In zwölf Stunden verschwand sie im Untergrund

Was macht diese Riesenröhre im Gütschwald?

Der Bauplatz für das neue Quellwasserwerk und die ausgelegte Leitung im Gütschwald aus der Luft (Bild: Schenk AG).

Eine gigantische Röhre lag letzte Woche im Gütschwald ob Luzern. Inzwischen ist die Wasserleitung im Boden verschwunden.
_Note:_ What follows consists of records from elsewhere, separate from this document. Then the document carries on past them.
(* ===== verification/_CoqProject ===== *)
-Q . S2P
Prelude.v
Ir.v
Dialect.v
Lex.v
DialectFacts.v
Documents.v
Emit.v
DocumentSet.v
Model.v
Values.v
Canonical.v
Decimal.v
Times.v
BindCheck.v
Keys.v
DocumentFacts.v
Check.v
CheckFacts.v
Plan.v
PlanFacts.v
Render.v
PlanDiff.v
PlanDiffFacts.v
Compare.v
PlanSteps.v
PlanStepsFacts.v
Apply.v
ApplyFacts.v
ApplyCrash.v
ApplySample.v
Relations.v
Meet.v
Validate.v
Params.v
Planner.v
PlannerFacts.v
PlannerBinds.v
PlannerFuel.v
EngineFacts.v
PlannerSteps.v
Split.v
Names.v
GroupRows.v
AppliedAt.v
Unicode.v
Lexer.v
LexerFacts.v
Doubles.v
Literals.v
ParseState.v
Reader.v
CheckReader.v
Validator.v
ParseDocument.v
ParseOk.v
ParseTotal.v
CheckTotal.v
ValidateTotal.v
ParseTextTotal.v
ParseClean.v
ValidateClean.v
ValidateMachine.v
ValidateTables.v
ValidateDocument.v
ParseResult.v
WellFormed.v
PlanDocuments.v
RenderFacts.v
Float32.v
CatalogValue.v
Faults.v
CatalogRows.v
ReadOnly.v
Pools.v
Transactions.v
TransactionFacts.v
Catalog.v
CatalogFacts.v
Sample.v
Ihre Verlegung war der Auftakt zum neuen Quellwasserwerk der EWL. Wir stellen das Millionenprojekt vor – in acht Zahlen und zwölf Bildern.

Wer letzte Woche im Gütschwald spazieren ging, hätte den Eindruck erhalten können, es lauere dort ein fantastisches Schlangenwesen dem Prinzen auf, der sich nur zwecks Fitness-Steigerung ohne Rüstung (in Jogging-Kleidung) aus dem Märchenschloss Gütsch traut.
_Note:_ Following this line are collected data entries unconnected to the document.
(* ===== verification/DialectFacts.v ===== *)
(** * What the statement compiler asks of a dialect

    [SafeDialect] states that the members of a dialect write safe text and keep
    the placeholders of their arguments in order; the three dialects satisfy it. *)

From S2P Require Import Prelude Dialect Lex.

(** ** Automation *)

Create HintDb safe.
#[export] Hint Resolve safe_nil safe_pretty safe_literal : safe.
#[export] Hint Extern 0 (safe _) => reflexivity : safe.

Lemma safe_if (b : bool) x y : safe x -> safe y -> safe (if b then x else y).
Proof. by destruct b. Qed.
Lemma safe_decide (P : Prop) {Hd : Decision P} x y : safe x -> safe y -> safe (if decide P then x else y).
Proof. by destruct (decide P). Qed.
#[export] Hint Resolve safe_if safe_decide : safe.

(** Proves that a text made of safe pieces is safe. *)
Ltac safe_t :=
  repeat first
    [ assumption
    | solve [auto with safe]
    | apply safe_if | apply safe_decide
    | apply safe_str; repeat (apply Forall_cons; split); try apply Forall_nil; try done
    | apply safe_join ].

(** Proves that a text made of pieces holds their placeholders in order. *)
Ltac frag_piece := first [eassumption | apply frag_text; solve [safe_t] | idtac].
Ltac frag_t := apply frag_str; repeat (eapply frags_cons; [frag_piece|]); try apply frags_nil.

(** Pieces that open a quote in one text and close it in a later one. *)
Lemma str_glue l x y z k : str (l ++ x :: y :: z :: k) = str (l ++ (x +:+ y +:+ z) :: k).
Proof.
  rewrite !str_app. f_equal. change (x +:+ y +:+ z +:+ str k = (x +:+ y +:+ z) +:+ str k).
  by rewrite !string_app_assoc.
Qed.

(** ** Computations that write fragments *)

Section counted.
Context {S : Type} (cnt : S -> nat) (ph : nat -> string).

(** A computation whose text holds exactly the placeholders that it adds. *)
Definition fragM (c : M S string) : Prop := forall s x s', c s = Ok (x, s') -> Frag ph (cnt s) (cnt s') x.
Definition fragO (c : M S (option string)) : Prop := forall s x s', c s = Ok (Some x, s') -> Frag ph (cnt s) (cnt s') x.

Lemma guardInterval_frag unit operandCast arg :
  safe operandCast -> assoc unit intervalBounds <> None -> fragM arg -> fragM (guardInterval unit operandCast arg).
Proof.
  intros Hs Hu Ha s x s' H. unfold guardInterval in H. ok_inv.
  match goal with H1 : arg s = Ok (?a, ?s1), H2 : arg ?s1 = Ok (?b, _) |- _ => pose proof (Ha _ _ _ H1); pose proof (Ha _ _ _ H2) end.
  assert (safe (default "undefined" (assoc unit intervalBounds))) as Hb.
  { destruct (assoc unit intervalBounds) as [v|] eqn:E; [|done]. simpl.
    unfold intervalBounds in E. simpl in E. by repeat (case_decide; simplify_eq). }
  set (bound := default "undefined" _) in *.
  destruct (decide (operandCast = "")); frag_t; frag_t.
Qed.

Lemma guardResult_frag value : fragM value -> fragM (guardResult value).
Proof.
  intros Hv s x s' H. unfold guardResult in H. ok_inv.
  match goal with H1 : value s = Ok (?a, ?s1), H2 : value ?s1 = Ok (?b, _) |- _ => pose proof (Hv _ _ _ H1); pose proof (Hv _ _ _ H2) end.
  frag_t.
Qed.

Lemma likeContains_frag col value :
  safe col -> (forall t, fragM (value t)) -> fragM (likeContains col value).
Proof. intros Hc Hv s x s' H. unfold likeContains in H. ok_inv. pose proof (Hv _ _ _ _ H). frag_t. Qed.
End counted.

(** ** The interface *)

Class SafeDialect (d : Dialect) : Prop := {
  sd_quote x : safe (d_quote d x);
  sd_like ph k1 k2 k3 a b : Frag ph k1 k2 a -> Frag ph k2 k3 b -> Frag ph k1 k3 (d_like d a b);
  (** The page of MySQL writes the offset first, that of the others the count. *)
  sd_limit ph k1 k2 k3 offset count :
    (if decide (d_name d = "mysql") then Frag ph k1 k2 offset /\ Frag ph k2 k3 count
     else Frag ph k1 k2 count /\ Frag ph k2 k3 offset) -> Frag ph k1 k3 (d_limit d offset count);
  sd_forceIndex x : safe (d_forceIndex d x);
  sd_upsert ph k k' target assigns : Frag ph k k' assigns -> Frag ph k k' (d_upsert d target assigns);
  sd_readExpr col stages : safe col -> safe (d_readExpr d col stages);
  sd_writeExpr ph k k' x stages : Frag ph k k' x -> Frag ph k k' (d_writeExpr d x stages);
  sd_readTime col p : safe col -> safe (d_readTime d col p);
  sd_writeTime ph k k' x : Frag ph k k' x -> Frag ph k k' (d_writeTime d x);
  sd_readUuid col : safe col -> safe (d_readUuid d col);
  sd_writeUuid ph k k' x : Frag ph k k' x -> Frag ph k k' (d_writeUuid d x);
  sd_now p : safe (d_now d p);
  sd_clockOperand col p : safe col -> safe (d_clockOperand d col p);
  sd_rowLock mode x : d_rowLock d mode = Some x -> safe x;
  sd_columnFunction name col x : safe col -> d_columnFunction d name col = Some x -> safe x;
  sd_valueFunction {S} (cnt : S -> nat) ph name arg now :
    fragM cnt ph arg -> fragM cnt ph now -> fragO cnt ph (d_valueFunction d name arg now);
  sd_containsBinary {S} (cnt : S -> nat) ph col value :
    safe col -> (forall t, fragM cnt ph (value t)) -> fragM cnt ph (d_containsBinary d col value);
  sd_fulltext {S} (cnt : S -> nat) ph cols value boolean :
    Forall safe cols -> (forall t, fragM cnt ph (value t)) -> fragO cnt ph (d_fulltext d cols value boolean);
  sd_tupleIn ph k k' cols rows negate :
    Forall safe cols -> Frags ph k k' (map (fun row => str ["("; join ", " row; ")"]) rows) ->
    Frag ph k k' (d_tupleIn d cols rows negate);
  sd_random : safe (d_random d);
  sd_nullsOrder desc : safe (d_nullsOrder d desc);
  sd_restartIdentity table column : safe (d_restartIdentity d table column) }.

#[export] Hint Resolve sd_quote sd_forceIndex sd_readExpr sd_readTime sd_readUuid sd_now sd_clockOperand
  sd_random sd_nullsOrder sd_restartIdentity : safe.

(** ** The shared pieces *)

Lemma safe_backtick x : safe (quoteWith backtick x).
Proof. by apply safe_quoteWith. Qed.
Lemma safe_dquote x : safe (quoteWith dqc x).
Proof. by apply safe_quoteWith. Qed.
#[export] Hint Resolve safe_backtick safe_dquote : safe.

Lemma lockSuffix_safe mode x : lockSuffix mode = Some x -> safe x.
Proof. unfold lockSuffix. repeat case_decide; intros [= <-]; done. Qed.

Lemma tupleIn_frag ph k k' cols rows negate values :
  Forall safe cols -> Frags ph k k' (map (fun row => str ["("; join ", " row; ")"]) rows) ->
  Frag ph k k' (tupleIn cols rows negate values).
Proof.
  intros Hc Hr. unfold tupleIn. assert (safe (join ", " cols)) by (by apply safe_join).
  destruct values; frag_t; [frag_t; by apply frag_join|]. by apply frag_join.
Qed.

Lemma conflictUpsert_frag ph k k' target assigns :
  Frag ph k k' assigns -> Frag ph k k' (conflictUpsert target assigns).
Proof.
  intros Ha. unfold conflictUpsert. assert (safe (join ", " (map (quoteWith dqc) target))).
  { apply safe_join; [done|]. apply Forall_forall. intros x (y & -> & _)%list_elem_of_fmap. apply safe_dquote. }
  frag_t.
Qed.

Lemma safe_columnFunctionOf table name col x :
  (forall f, f ∈ map snd table -> safe (f col)) -> columnFunctionOf table name col = Some x -> safe x.
Proof.
  intros Hf. unfold columnFunctionOf. induction table as [|[n f] table IH]; simpl in *; [done|].
  case_decide; simpl; [|apply IH; intros; apply Hf; by right]. intros [= <-]. apply Hf. by left.
Qed.

Lemma asciiLower_frag ph k k' x : Frag ph k k' x -> Frag ph k k' (asciiLower x).
Proof. intros Hx. unfold asciiLower. frag_t. Qed.

Lemma value_units name unit : assoc name valueFunctionUnits = Some unit -> unit ∈ ["second"; "minute"; "hour"; "day"; "month"].
Proof.
  unfold valueFunctionUnits. simpl. repeat (case_decide; [intros [= <-]; by vm_compute; repeat constructor|]). done.
Qed.

Lemma interval_known unit : unit ∈ ["second"; "minute"; "hour"; "day"; "month"] -> assoc unit intervalBounds <> None.
Proof. rewrite !elem_of_cons, elem_of_nil. by intros [->|[->|[->|[->|[->|[]]]]]]. Qed.

Lemma safe_unit unit : unit ∈ ["second"; "minute"; "hour"; "day"; "month"] ->
  safe (toUpperCase unit) /\ safe unit /\ safe (" AS TEXT) || ' " +:+ unit +:+ "s'").
Proof. rewrite !elem_of_cons, elem_of_nil. by intros [->|[->|[->|[->|[->|[]]]]]]. Qed.

(** ** MySQL *)

Lemma mysql_value_frag {S} (cnt : S -> nat) ph name arg now :
  fragM cnt ph arg -> fragO cnt ph (mysql_valueFunction name arg now).
Proof.
  intros Ha s x s' H. unfold mysql_valueFunction in H.
  case_decide; [ok_inv; by apply frag_text|]. case_decide; [ok_inv; by apply frag_text|].
  destruct (assoc name valueFunctionUnits) as [unit|] eqn:Eu; [|ok_inv].
  apply value_units in Eu. destruct (safe_unit _ Eu) as (Hup & _ & _). apply interval_known in Eu.
  ok_inv. match goal with H : guardResult _ _ = _ |- _ => revert H end. apply guardResult_frag.
  intros t y t' H'. ok_inv.
  match goal with H : guardInterval _ _ _ _ = _ |- _ => apply (guardInterval_frag cnt ph) in H; [|done..] end.
  frag_t.
Qed.

Lemma mysql_fulltext_frag {S} (cnt : S -> nat) ph cols value boolean :
  Forall safe cols -> (forall t, fragM cnt ph (value t)) -> fragO cnt ph (mysql_fulltext cols value boolean).
Proof.
  intros Hc Hv s x s' H. unfold mysql_fulltext in H. assert (safe (join ", " cols)) by (by apply safe_join).
  destruct boolean; ok_inv;
    match goal with H : value ?t ?a = Ok (?v, ?b) |- _ => pose proof (Hv t a v b H) end; frag_t; frag_t.
Qed.

Lemma mysql_readExpr_safe col stages : safe col -> safe (d_readExpr mysql col stages).
Proof. intros Hc. simpl. induction stages as [|s l IH]; simpl; [done|]. case_decide; [|done]. safe_t. Qed.

Lemma mysql_writeExpr_frag ph k k' x stages : Frag ph k k' x -> Frag ph k k' (d_writeExpr mysql x stages).
Proof.
  simpl. revert x. induction stages as [|s l IH]; simpl; intros x Hx; [done|]. apply IH. case_decide; [|done]. frag_t.
Qed.

#[export] Instance mysql_safe : SafeDialect mysql.
Proof.
  split; simpl; intros; try solve [safe_t].
  - frag_t; by apply asciiLower_frag.
  - destruct H. frag_t.
  - frag_t.
  - by apply mysql_readExpr_safe.
  - by apply mysql_writeExpr_frag.
  - by eapply lockSuffix_safe.
  - eapply safe_columnFunctionOf; [|done]. intros f. simpl. rewrite !elem_of_cons, elem_of_nil.
    intros [->|[->|[->|[->|[]]]]]; safe_t.
  - by apply mysql_value_frag.
  - by apply likeContains_frag.
  - by apply mysql_fulltext_frag.
  - by apply tupleIn_frag.
Qed.

(** ** PostgreSQL *)

Lemma postgres_field unit field :
  assoc unit postgresFields = Some field -> safe field.
Proof. unfold postgresFields. simpl. by repeat (case_decide; [intros [= <-]; done|]). Qed.

Lemma postgres_value_frag {S} (cnt : S -> nat) ph name arg now :
  fragM cnt ph arg -> fragM cnt ph now -> fragO cnt ph (postgres_valueFunction name arg now).
Proof.
  intros Ha Hn s x s' H. unfold postgres_valueFunction in H.
  case_decide. { ok_inv. match goal with H : now _ = _ |- _ => apply Hn in H end. frag_t. }
  case_decide; [ok_inv; by apply frag_text|].
  destruct (assoc name valueFunctionUnits) as [unit|] eqn:Eu; [|ok_inv].
  apply value_units, interval_known in Eu.
  destruct (assoc unit postgresFields) as [field|] eqn:Ef; [|ok_inv]. apply postgres_field in Ef.
  ok_inv. match goal with H : guardResult _ _ = _ |- _ => revert H end. apply guardResult_frag.
  intros t y t' H'. ok_inv.
  match goal with H : guardInterval _ _ _ _ = _ |- _ => apply (guardInterval_frag cnt ph) in H; [|safe_t|done..] end.
  match goal with H : now _ = _ |- _ => apply Hn in H end.
  frag_t. frag_t.
Qed.

Lemma postgres_fulltext_frag {S} (cnt : S -> nat) ph cols value boolean :
  Forall safe cols -> (forall t, fragM cnt ph (value t)) -> fragO cnt ph (postgres_fulltext cols value boolean).
Proof.
  intros Hc Hv s x s' H. unfold postgres_fulltext in H. ok_inv.
  match goal with H : value ?t ?a = Ok (?v, ?b) |- _ => pose proof (Hv t a v b H) end.
  assert (safe (join " || ' ' || " (map (fun c => str ["coalesce("; c; ", '')"]) cols))).
  { apply safe_join; [done|]. apply Forall_fmap. eapply Forall_impl; [done|]. intros c Hs. simpl. safe_t. }
  frag_t.
Qed.

#[export] Instance postgres_safe : SafeDialect postgres.
Proof.
  split; simpl; intros; try solve [safe_t].
  - frag_t.
  - destruct H. frag_t.
  - by apply conflictUpsert_frag.
  - frag_t.
  - frag_t.
  - by eapply lockSuffix_safe.
  - eapply safe_columnFunctionOf; [|done]. intros f. simpl. rewrite !elem_of_cons, elem_of_nil.
    intros [->|[->|[->|[->|[]]]]]; safe_t.
  - by apply postgres_value_frag.
  - by apply likeContains_frag.
  - by apply postgres_fulltext_frag.
  - by apply tupleIn_frag.
Qed.

(** ** SQLite *)

Lemma safe_fraction n : safe (" || '" +:+ repeat_str "0" n +:+ "')").
Proof.
  unfold safe. rewrite lex_app. simpl. rewrite lex_app, lex_inside; [done|].
  induction n as [|n IH]; simpl; [done|]. exact IH.
Qed.

Lemma sqlite_clock_safe col precision : safe col -> safe (d_clockOperand sqlite col precision).
Proof.
  intros Hc. simpl. destruct (6 <=? precision); [done|]. case_decide; [safe_t|].
  set (n := Z.to_nat _). change (safe ("(" +:+ col +:+ (" || '" +:+ repeat_str "0" n +:+ "')" +:+ ""))).
  rewrite string_app_nil_r. apply safe_app; [done|]. apply safe_app; [done|]. apply safe_fraction.
Qed.

Lemma sqlite_value_frag {S} (cnt : S -> nat) ph name arg now :
  fragM cnt ph arg -> fragM cnt ph now -> fragO cnt ph (sqlite_valueFunction name arg now).
Proof.
  intros Ha Hn s x s' H. unfold sqlite_valueFunction in H.
  case_decide. { ok_inv. match goal with H : now _ = _ |- _ => apply Hn in H end. done. }
  case_decide. { ok_inv. match goal with H : now _ = _ |- _ => apply Hn in H end. frag_t. }
  destruct (assoc name valueFunctionUnits) as [unit|] eqn:Eu; [|ok_inv].
  apply value_units in Eu. destruct (safe_unit _ Eu) as (_ & _ & Hunit).
  ok_inv. match goal with H : guardResult _ _ = _ |- _ => revert H end. apply guardResult_frag.
  intros t y t' H'. ok_inv.
  repeat match goal with H : now _ = _ |- _ => apply Hn in H | H : arg _ = _ |- _ => apply Ha in H end.
  set (tail := if decide (unit = "month") then _ else _).
  assert (safe tail) by (unfold tail; safe_t).
  set (sign := if ends_with "_later" name then _ else _). assert (safe sign) by (unfold sign; safe_t).
  pose proof (str_glue [sign; " || CAST("; a0] " AS TEXT) || ' " unit "s'" [tail]) as E. simpl app in E. rewrite E.
  frag_t. frag_t.
Qed.

#[export] Instance sqlite_safe : SafeDialect sqlite.
Proof.
  split; simpl; intros; try solve [safe_t].
  - frag_t.
  - destruct H. frag_t.
  - by apply conflictUpsert_frag.
  - by apply sqlite_clock_safe.
  - destruct (lockSuffix mode); naive_solver.
  - eapply safe_columnFunctionOf; [|done]. intros f. simpl. rewrite !elem_of_cons, elem_of_nil.
    intros [->|[->|[->|[->|[]]]]]; safe_t.
  - by apply sqlite_value_frag.
  - unfold sqlite_containsBinary. intros s x s' Hc. ok_inv.
    match goal with Hv : value ?t ?a = Ok (?v, ?b) |- _ => pose proof (H0 t a v b Hv) end. frag_t.
  - done.
  - by apply tupleIn_frag.
Qed.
Kein Schlangenwesen, sondern eine Wasserleitung: Im Gütschwald wurde sie zusammengeschweisst (Bild: Schenk AG).

Kein Schlangenwesen, sondern eine Wasserleitung: Im Gütschwald wurde sie zusammengeschweisst (Bild: Schenk AG).

Die Realität ist nüchterner, aber nicht nüchtern: Der Fremdkörper im Wald ist eine riesige Wasserleitung von «Energie Wasser Luzern» (EWL). Sie ist Teil des neuen Quellwasserwerks, das die EWL auf dem Sonnenberg baut; das Projekt ist schweizweit einmalig, dazu später mehr. Letzte Woche wurde die Leitung im Sonnenberg versenkt – höchste Zeit, das Projekt vorzustellen. Statt Märchen gibt’s Zahlen und Fotos:

Vom Schacht an der Zumhofstrasse (hinten) bohrte man ein gut kilometerlanges Loch bis zum Ort (vorne), wo das neue Quellwasserwerk stehen soll (Bild: Schenk AG).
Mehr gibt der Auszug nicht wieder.